## Your assignment
Please quote exactly the lines below from the line containing "(** [makeKey]: with" to the line containing "let st := scores h1 !! key in", both lines included, and nothing else.

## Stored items
____________________

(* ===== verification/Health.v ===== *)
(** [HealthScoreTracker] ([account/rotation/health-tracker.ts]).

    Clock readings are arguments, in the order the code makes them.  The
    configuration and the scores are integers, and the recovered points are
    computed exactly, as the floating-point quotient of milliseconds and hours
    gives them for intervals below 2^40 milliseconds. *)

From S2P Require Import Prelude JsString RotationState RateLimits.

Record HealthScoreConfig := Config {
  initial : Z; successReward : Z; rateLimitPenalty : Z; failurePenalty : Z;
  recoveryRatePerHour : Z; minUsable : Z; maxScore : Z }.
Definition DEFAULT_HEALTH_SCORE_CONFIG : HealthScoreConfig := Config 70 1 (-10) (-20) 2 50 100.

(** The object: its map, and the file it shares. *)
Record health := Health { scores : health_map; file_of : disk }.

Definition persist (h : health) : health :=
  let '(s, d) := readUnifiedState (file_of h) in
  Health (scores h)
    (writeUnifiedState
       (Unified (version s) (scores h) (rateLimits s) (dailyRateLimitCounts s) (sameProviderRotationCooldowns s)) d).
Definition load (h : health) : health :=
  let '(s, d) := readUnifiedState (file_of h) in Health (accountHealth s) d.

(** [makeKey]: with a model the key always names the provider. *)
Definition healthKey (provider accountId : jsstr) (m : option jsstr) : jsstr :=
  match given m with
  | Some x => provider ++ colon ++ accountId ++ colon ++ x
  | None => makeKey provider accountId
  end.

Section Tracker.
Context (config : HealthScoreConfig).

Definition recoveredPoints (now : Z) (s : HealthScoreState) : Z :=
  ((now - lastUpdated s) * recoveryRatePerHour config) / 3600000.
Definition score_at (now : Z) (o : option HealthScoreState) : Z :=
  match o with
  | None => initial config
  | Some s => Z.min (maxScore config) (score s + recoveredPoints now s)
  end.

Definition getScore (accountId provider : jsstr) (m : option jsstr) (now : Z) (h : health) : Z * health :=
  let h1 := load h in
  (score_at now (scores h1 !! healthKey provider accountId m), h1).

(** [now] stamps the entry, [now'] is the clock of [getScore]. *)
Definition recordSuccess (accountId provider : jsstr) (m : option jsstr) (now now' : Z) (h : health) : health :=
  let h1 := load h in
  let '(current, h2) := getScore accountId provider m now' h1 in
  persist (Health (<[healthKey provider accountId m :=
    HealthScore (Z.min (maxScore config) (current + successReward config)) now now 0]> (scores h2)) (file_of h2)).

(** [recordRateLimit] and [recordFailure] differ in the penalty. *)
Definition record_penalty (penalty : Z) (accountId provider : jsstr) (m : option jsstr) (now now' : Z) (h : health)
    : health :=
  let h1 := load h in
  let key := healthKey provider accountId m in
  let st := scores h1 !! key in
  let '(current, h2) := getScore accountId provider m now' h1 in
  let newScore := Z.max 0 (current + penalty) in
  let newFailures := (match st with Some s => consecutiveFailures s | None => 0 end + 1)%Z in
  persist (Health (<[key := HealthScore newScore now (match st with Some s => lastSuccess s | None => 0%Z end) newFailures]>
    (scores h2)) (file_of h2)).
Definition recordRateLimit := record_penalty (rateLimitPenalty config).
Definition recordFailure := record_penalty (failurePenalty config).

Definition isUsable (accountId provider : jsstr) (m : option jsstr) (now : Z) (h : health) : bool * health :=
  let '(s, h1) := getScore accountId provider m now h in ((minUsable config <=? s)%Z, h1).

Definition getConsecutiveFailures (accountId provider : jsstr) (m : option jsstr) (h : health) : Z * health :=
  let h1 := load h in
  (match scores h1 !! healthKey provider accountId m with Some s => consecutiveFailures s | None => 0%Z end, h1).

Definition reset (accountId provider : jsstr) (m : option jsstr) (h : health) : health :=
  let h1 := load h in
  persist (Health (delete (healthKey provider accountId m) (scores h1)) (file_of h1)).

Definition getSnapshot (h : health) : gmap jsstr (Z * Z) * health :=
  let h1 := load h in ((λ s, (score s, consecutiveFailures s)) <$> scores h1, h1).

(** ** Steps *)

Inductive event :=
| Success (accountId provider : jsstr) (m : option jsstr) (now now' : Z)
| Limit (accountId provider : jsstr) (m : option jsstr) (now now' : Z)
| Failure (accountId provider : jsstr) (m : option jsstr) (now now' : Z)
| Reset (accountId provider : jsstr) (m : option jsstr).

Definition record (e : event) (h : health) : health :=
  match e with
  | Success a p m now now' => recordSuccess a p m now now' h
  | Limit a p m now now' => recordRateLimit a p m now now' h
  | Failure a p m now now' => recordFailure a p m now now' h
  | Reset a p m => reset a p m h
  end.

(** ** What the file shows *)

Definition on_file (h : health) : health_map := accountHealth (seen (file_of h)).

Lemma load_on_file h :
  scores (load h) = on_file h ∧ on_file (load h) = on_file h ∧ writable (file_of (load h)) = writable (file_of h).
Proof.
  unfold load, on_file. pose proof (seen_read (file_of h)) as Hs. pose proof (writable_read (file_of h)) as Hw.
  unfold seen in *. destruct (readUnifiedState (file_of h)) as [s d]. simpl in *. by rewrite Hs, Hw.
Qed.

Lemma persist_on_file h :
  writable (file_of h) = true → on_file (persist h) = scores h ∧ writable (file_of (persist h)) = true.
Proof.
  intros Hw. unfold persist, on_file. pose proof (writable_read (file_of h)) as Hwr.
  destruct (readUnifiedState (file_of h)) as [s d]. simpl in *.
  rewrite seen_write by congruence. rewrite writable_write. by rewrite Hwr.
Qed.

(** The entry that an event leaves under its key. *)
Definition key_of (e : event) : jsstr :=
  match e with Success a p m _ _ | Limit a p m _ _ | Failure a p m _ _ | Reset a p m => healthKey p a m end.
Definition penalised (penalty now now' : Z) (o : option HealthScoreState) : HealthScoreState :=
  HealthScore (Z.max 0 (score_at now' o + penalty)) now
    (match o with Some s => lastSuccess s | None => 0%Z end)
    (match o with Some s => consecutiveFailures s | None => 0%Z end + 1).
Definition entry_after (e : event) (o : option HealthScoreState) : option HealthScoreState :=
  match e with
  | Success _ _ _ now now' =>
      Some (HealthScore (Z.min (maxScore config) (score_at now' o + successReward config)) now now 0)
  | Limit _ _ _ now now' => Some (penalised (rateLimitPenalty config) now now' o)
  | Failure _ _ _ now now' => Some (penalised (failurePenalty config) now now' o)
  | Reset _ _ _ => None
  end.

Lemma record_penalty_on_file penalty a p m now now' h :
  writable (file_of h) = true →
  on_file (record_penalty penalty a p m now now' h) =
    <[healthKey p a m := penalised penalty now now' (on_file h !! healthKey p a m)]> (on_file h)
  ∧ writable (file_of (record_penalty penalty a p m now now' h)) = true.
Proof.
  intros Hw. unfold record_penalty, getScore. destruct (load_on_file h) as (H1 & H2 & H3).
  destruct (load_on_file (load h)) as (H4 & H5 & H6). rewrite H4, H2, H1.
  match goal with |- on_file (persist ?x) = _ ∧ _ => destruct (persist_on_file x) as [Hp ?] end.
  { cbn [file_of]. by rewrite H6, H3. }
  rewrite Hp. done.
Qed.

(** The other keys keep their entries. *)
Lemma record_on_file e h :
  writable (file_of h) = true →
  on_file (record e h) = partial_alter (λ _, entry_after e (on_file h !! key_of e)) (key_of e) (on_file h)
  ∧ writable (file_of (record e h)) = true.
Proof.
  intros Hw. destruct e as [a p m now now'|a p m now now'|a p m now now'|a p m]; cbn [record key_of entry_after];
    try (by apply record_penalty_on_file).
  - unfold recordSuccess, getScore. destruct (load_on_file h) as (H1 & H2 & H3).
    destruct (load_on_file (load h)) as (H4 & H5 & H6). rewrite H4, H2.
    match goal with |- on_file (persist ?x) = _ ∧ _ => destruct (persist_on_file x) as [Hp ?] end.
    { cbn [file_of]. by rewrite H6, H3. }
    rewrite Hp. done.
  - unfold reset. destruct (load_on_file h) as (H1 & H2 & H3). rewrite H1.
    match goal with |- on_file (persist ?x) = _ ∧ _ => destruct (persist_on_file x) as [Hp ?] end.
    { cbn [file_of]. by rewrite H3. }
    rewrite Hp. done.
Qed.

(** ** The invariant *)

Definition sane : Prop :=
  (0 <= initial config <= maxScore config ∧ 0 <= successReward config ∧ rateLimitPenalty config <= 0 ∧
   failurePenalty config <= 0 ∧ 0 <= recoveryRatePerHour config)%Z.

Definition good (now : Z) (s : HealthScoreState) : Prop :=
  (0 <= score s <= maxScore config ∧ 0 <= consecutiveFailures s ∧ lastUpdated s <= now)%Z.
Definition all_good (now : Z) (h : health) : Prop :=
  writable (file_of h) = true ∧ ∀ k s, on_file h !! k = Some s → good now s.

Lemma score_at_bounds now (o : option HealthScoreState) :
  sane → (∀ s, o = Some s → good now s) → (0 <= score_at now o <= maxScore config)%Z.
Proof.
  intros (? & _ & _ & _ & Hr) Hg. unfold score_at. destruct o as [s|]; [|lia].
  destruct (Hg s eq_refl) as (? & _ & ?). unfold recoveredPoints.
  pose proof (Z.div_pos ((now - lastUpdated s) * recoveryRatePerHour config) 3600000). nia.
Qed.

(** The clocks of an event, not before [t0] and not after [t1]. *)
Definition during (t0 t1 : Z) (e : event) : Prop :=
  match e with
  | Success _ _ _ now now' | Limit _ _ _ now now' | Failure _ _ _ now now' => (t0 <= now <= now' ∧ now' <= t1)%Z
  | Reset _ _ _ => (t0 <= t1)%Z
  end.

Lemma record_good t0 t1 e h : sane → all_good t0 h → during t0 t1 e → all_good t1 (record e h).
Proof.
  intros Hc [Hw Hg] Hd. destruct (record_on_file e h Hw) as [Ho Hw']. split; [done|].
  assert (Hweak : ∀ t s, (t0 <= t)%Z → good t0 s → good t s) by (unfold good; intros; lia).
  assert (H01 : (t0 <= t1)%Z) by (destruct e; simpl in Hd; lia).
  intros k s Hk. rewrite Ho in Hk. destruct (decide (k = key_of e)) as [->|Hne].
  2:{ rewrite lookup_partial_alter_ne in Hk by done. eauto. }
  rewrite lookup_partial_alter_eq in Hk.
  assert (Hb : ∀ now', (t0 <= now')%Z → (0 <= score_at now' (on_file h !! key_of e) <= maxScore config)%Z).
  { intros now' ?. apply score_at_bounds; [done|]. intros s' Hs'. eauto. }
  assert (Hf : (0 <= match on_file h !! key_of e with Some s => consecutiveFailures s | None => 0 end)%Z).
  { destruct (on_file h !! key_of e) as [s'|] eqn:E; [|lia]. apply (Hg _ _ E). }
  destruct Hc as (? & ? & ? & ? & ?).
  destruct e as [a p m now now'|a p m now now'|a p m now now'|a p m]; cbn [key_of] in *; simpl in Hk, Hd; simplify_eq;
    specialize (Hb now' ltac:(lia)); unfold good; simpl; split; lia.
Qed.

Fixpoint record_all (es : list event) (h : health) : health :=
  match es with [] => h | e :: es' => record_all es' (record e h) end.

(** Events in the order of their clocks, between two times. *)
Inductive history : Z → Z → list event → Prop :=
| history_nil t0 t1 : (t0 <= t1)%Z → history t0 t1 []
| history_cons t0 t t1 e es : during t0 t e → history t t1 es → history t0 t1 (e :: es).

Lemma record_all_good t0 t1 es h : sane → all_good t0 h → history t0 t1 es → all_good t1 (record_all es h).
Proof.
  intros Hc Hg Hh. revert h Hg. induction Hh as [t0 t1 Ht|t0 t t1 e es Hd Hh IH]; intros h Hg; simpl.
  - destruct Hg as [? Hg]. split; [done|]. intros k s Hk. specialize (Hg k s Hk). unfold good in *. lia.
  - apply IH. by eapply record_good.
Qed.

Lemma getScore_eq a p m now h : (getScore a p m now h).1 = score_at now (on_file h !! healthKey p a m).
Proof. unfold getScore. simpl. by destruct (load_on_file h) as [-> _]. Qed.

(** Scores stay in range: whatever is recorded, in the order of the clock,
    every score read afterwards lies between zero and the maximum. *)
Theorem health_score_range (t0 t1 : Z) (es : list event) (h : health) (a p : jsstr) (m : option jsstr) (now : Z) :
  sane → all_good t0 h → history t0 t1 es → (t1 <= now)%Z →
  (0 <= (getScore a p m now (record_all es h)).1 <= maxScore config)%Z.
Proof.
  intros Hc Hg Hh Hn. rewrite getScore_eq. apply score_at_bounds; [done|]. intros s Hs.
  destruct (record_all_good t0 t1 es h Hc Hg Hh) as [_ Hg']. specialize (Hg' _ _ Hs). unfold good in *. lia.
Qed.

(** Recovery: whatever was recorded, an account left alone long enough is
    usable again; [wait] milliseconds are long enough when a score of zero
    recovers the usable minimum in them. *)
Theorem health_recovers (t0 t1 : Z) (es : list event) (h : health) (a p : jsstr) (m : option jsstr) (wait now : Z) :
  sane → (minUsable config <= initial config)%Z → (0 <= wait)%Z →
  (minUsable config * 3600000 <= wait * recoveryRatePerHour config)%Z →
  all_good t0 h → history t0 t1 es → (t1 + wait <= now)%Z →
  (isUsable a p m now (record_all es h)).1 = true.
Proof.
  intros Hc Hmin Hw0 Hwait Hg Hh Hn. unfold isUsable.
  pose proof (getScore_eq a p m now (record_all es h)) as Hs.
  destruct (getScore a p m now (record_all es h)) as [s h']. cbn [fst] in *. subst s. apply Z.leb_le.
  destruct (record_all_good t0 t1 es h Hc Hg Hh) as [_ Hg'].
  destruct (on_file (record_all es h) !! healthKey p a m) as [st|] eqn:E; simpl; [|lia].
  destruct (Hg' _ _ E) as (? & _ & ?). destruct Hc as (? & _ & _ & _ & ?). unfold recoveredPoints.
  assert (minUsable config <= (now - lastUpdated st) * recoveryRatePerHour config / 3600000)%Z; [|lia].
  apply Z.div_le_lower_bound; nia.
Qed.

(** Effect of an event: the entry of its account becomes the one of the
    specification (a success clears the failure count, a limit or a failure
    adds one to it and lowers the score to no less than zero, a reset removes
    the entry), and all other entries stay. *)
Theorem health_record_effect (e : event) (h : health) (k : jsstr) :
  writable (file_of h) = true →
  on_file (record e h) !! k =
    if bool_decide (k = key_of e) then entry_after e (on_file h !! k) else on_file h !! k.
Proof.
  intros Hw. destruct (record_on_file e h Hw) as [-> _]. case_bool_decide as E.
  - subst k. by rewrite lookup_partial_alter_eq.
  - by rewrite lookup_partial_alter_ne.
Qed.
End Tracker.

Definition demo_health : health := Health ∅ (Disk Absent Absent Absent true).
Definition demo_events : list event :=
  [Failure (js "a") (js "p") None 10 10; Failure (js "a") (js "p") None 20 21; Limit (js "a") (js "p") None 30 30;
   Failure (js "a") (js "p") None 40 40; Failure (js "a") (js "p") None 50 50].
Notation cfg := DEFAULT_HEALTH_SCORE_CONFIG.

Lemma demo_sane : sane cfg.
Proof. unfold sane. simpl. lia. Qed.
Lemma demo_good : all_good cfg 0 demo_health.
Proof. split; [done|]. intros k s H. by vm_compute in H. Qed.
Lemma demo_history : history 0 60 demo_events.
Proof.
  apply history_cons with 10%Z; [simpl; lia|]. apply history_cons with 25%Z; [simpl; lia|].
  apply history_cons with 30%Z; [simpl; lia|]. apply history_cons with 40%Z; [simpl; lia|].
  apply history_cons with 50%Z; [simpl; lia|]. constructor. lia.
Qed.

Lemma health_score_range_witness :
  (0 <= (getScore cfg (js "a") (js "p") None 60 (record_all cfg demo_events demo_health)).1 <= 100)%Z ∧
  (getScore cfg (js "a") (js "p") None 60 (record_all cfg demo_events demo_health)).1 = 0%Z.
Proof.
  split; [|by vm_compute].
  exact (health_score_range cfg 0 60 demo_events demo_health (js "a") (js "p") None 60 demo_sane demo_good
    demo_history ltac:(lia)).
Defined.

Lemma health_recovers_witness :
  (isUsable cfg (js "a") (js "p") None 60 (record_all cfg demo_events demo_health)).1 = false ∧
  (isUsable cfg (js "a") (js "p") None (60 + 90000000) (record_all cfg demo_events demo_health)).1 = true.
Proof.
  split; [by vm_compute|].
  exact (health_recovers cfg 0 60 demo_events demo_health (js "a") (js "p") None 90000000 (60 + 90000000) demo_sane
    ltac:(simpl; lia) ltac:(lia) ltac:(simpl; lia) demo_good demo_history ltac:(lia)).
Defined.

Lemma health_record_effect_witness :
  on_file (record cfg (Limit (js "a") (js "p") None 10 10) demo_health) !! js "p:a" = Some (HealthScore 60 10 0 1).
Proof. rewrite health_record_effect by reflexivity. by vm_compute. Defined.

____________________

## Finished task
(** [makeKey]: with a model the key always names the provider. *)
Definition healthKey (provider accountId : jsstr) (m : option jsstr) : jsstr :=
  match given m with
  | Some x => provider ++ colon ++ accountId ++ colon ++ x
  | None => makeKey provider accountId
  end.

Section Tracker.
Context (config : HealthScoreConfig).

Definition recoveredPoints (now : Z) (s : HealthScoreState) : Z :=
  ((now - lastUpdated s) * recoveryRatePerHour config) / 3600000.
Definition score_at (now : Z) (o : option HealthScoreState) : Z :=
  match o with
  | None => initial config
  | Some s => Z.min (maxScore config) (score s + recoveredPoints now s)
  end.

Definition getScore (accountId provider : jsstr) (m : option jsstr) (now : Z) (h : health) : Z * health :=
  let h1 := load h in
  (score_at now (scores h1 !! healthKey provider accountId m), h1).

(** [now] stamps the entry, [now'] is the clock of [getScore]. *)
Definition recordSuccess (accountId provider : jsstr) (m : option jsstr) (now now' : Z) (h : health) : health :=
  let h1 := load h in
  let '(current, h2) := getScore accountId provider m now' h1 in
  persist (Health (<[healthKey provider accountId m :=
    HealthScore (Z.min (maxScore config) (current + successReward config)) now now 0]> (scores h2)) (file_of h2)).

(** [recordRateLimit] and [recordFailure] differ in the penalty. *)
Definition record_penalty (penalty : Z) (accountId provider : jsstr) (m : option jsstr) (now now' : Z) (h : health)
    : health :=
  let h1 := load h in
  let key := healthKey provider accountId m in
  let st := scores h1 !! key in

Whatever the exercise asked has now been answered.